The PWC accepts referrals from any Intensive Care Unit (ICU) in Ontario.
- Who meets admission criteria for transfer to the Prolonged-Ventilation Weaning Centre?
Adult ICU patients who remain on a mechanical ventilator for more than 14 days Patients who can participate in and direct their own care
Patients who are in stable condition, apart from their need for a breathing machine Patients who have a documented plan in place about how they wish to be cared for (i.e. advance care plan and goals of care)
For patients who do not immediately meet the admission criteria, referral can result in an Ontario Telemedicine Network teleconsultation between the PWC care team and the referring ICU team.
- Patients who have a feeding support in place
- Patients who do not require kidney replacement treatment (dialysis) – PWC is awaiting approval to provide this service
- Patients who do not have a clearly irreversible disease such as metastatic cancer or advanced dementia
- What does the weaning process typically look like?
Once accepted into the program, we give patients up to 48 hours before starting the weaning process to allow them to adjust to their new environment.

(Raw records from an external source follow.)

(** * el-hbs: the Handlebars helper registry of [src/index.js]

    A shallow embedding of the helpers built by [helpers()] and the
    properties stated about them.

    Scope of the value model.  Strings are sequences of characters of
    which the ASCII ones are interpreted: case conversion acts on the
    letters A-Z and a-z and leaves every other character alone.  Numbers
    are the mathematical integers together with [NaN]; fractions,
    infinities and the rounding of doubles above 2^53 are not represented.
    Objects are data records kept in a heap and addressed by reference;
    arrays are not among the values.  The global object is a value of its
    own, and functions handed in by the template engine are opaque: they
    are called, never inspected.  Own [valueOf]/[toString] overrides of
    data records are not consulted by the coercions. *)

From stdpp Require Import gmap strings list pretty.
From Stdlib Require Import ZArith Ascii String.

Open Scope string_scope.

(** ** Strings: the built-in methods the helpers call *)

Module Str.

Definition code (c : ascii) : nat := nat_of_ascii c.

Definition is_upper (c : ascii) : bool := (65 <=? code c)%nat && (code c <=? 90)%nat.
Definition is_lower (c : ascii) : bool := (97 <=? code c)%nat && (code c <=? 122)%nat.

Definition lower_char (c : ascii) : ascii :=
  if is_upper c then ascii_of_nat (code c + 32) else c.
Definition upper_char (c : ascii) : ascii :=
  if is_lower c then ascii_of_nat (code c - 32) else c.

Fixpoint map (f : ascii -> ascii) (s : string) : string :=
  match s with
  | EmptyString => EmptyString
  | String c s' => String (f c) (map f s')
  end.

Fixpoint filter (keep : ascii -> bool) (s : string) : string :=
  match s with
  | EmptyString => EmptyString
  | String c s' => if keep c then String c (filter keep s') else filter keep s'
  end.

Fixpoint forallb (p : ascii -> bool) (s : string) : bool :=
  match s with
  | EmptyString => true
  | String c s' => p c && forallb p s'
  end.

Fixpoint take (n : nat) (s : string) : string :=
  match n, s with
  | S n', String c s' => String c (take n' s')
  | _, _ => EmptyString
  end.

Fixpoint drop (n : nat) (s : string) : string :=
  match n, s with
  | S n', String _ s' => drop n' s'
  | _, _ => s
  end.

(** [String.prototype.toLowerCase] and [toUpperCase]. *)
Definition toLowerCase : string -> string := map lower_char.
Definition toUpperCase : string -> string := map upper_char.

(** [s.charAt(i)]: the one-character string at [i], or the empty string. *)
Definition charAt (i : nat) (s : string) : string := take 1 (drop i s).

(** [s.slice(i)] for a non-negative [i]. *)
Definition slice (i : nat) (s : string) : string := drop i s.

(** [s.substring(a, b)] on integer arguments: both ends are clamped to
    [0 .. length] and swapped when out of order. *)
Definition clamp (len : nat) (z : Z) : nat := Nat.min (Z.to_nat z) len.
Definition substring (a b : Z) (s : string) : string :=
  let a' := clamp (String.length s) a in
  let b' := clamp (String.length s) b in
  take (Nat.max a' b' - Nat.min a' b') (drop (Nat.min a' b') s).

(** [s.indexOf(p)]: position of the first occurrence of [p], or [-1]. *)
Fixpoint find (p s : string) (i : nat) : option nat :=
  if String.prefix p s then Some i
  else match s with
       | EmptyString => None
       | String _ s' => find p s' (S i)
       end.
Definition indexOf (p s : string) : Z :=
  match find p s 0 with
  | Some i => Z.of_nat i
  | None => (-1)%Z
  end.
Definition contains (p s : string) : bool :=
  negb (indexOf p s =? -1)%Z.

(** [s.replace(p, r)] with a string pattern: the first occurrence of [p]
    is replaced.  The replacements used by the helpers contain no [$],
    so no substitution pattern is expanded. *)
Fixpoint replace (p r s : string) : string :=
  if String.prefix p s then r ++ drop (String.length p) s
  else match s with
       | EmptyString => EmptyString
       | String c s' => String c (replace p r s')
       end.

(** [s.replace(/ /g, '-')]: every space becomes a hyphen. *)
Definition space : ascii := " "%char.
Definition hyphen : ascii := "-"%char.
Definition replace_spaces : string -> string :=
  map (fun c => if Ascii.eqb c space then hyphen else c).

(** [s.replace(/[\\'\-\[\]\/\{\}\(\)\*\+\?\.\\\^\$\|]/g, "")]: the
    characters of the class are deleted. *)
Definition special : string := "\'-[]/{}()*+?.^$|".
Fixpoint mem (c : ascii) (s : string) : bool :=
  match s with
  | EmptyString => false
  | String d s' => Ascii.eqb c d || mem c s'
  end.
Definition remove_special : string -> string :=
  filter (fun c => negb (mem c special)).

Fixpoint concat (l : list string) : string :=
  match l with
  | [] => EmptyString
  | s :: l' => s ++ concat l'
  end.

(** White space skipped by [parseInt] and by the string-to-number
    conversion: tab, line feed, vertical tab, form feed, carriage
    return, space. *)
Definition is_space (c : ascii) : bool :=
  let n := code c in ((9 <=? n)%nat && (n <=? 13)%nat) || (n =? 32)%nat.
Fixpoint skip_spaces (s : string) : string :=
  match s with
  | String c s' => if is_space c then skip_spaces s' else s
  | EmptyString => EmptyString
  end.

End Str.

(** ** Values, objects and the store *)

Inductive number :=
  | NaN
  | Int (z : Z).

Definition loc := positive.

Inductive value :=
  | VUndef
  | VNull
  | VBool (b : bool)
  | VNum (n : number)
  | VStr (s : string)
  | VFun (f : nat)        (* a function supplied by the template engine *)
  | VGlobal               (* the global object *)
  | VRef (l : loc).       (* an object of the heap *)

(** Heap objects are plain records or instances of [hbs.SafeString]
    (whose text is the property [string]). *)
Inductive class := Plain | SafeString.

Record object := Obj { cls : class; props : gmap string value }.

(** An argument handed to a template-supplied function: a value or a
    regular-expression literal. *)
Inductive extern_arg :=
  | AVal (v : value)
  | ARegExp (source flags : string).

Record call := Call { callee : nat; receiver : value; arguments : list extern_arg }.

Record state := State {
  heap : gmap loc object;          (* the records reachable from template data *)
  globals : gmap string value;     (* properties of the global object *)
  hbs_own : gmap string value;     (* properties assigned on the handlebars module *)
  registry : loc;                  (* where the [_helpers] object lives *)
  world : nat;                     (* clock and entropy of the host *)
  calls : list call                (* template-supplied functions invoked so far *)
}.

Inductive error :=
  | TypeError
  | Failure (code : nat).   (* raised by a collaborator or a template function *)

Inductive outcome (A : Type) :=
  | Return (a : A)
  | Throw (e : error).
Arguments Return {A} a.
Arguments Throw {A} e.

Definition outcome_map {A B} (f : A -> B) (o : outcome A) : outcome B :=
  match o with
  | Return a => Return (f a)
  | Throw e => Throw e
  end.

#[global] Instance number_eq_dec : EqDecision number.
Proof. solve_decision. Defined.
#[global] Instance value_eq_dec : EqDecision value.
Proof. solve_decision. Defined.
#[global] Instance class_eq_dec : EqDecision class.
Proof. solve_decision. Defined.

During this time, the interdisciplinary care team completes their initial assessments.
Upon admission, we will arrange an interview with the patient and their family to better understand how to best care for the patient. Future follow –up meetings will be scheduled.
Weaning then proceeds in carefully monitored steps, which involves lessening ventilator support and increasing periods of the patient breathing on their own. Patients receive assistance to achieve as much independence as possible, based on personal and team goals established prior to and during their stay.
The program focuses on rehabilitation, including early mobilization (sitting, standing and walking) and physical therapy on the ventilator.
Communication may be a challenge for many patients as speaking is not possible when receiving breathing support from a machine. Every patient is assessed by a speech therapist and we use a variety of tools to support communication.
We also take measures to reduce the risk of the many complications associated with the prolonged need for a ventilator, including infections, blood clots, bleeding, heart attacks, skin breakdown, and anxiety.
If complete weaning from the ventilator occurs, this may lead to removal of the tracheostomy tube (breathing tube placed in neck), removal of feeding tubes and no further need for intravenous lines.
Sometimes a patient is only partially weaned from the ventilator and may require ongoing support either via the tracheostomy tube or a special mask during the night or part of the day.
Although most patients are discharged back to their referring hospitals, some are discharged to rehabilitation facilities to complete their recovery, such as nursing homes, chronic care institutions, or long-term ventilation centres. A small number of patients are discharged directly home.
As part of our comprehensive patient-focused care, we also provide palliative care for patients and their families in end-of-life situations.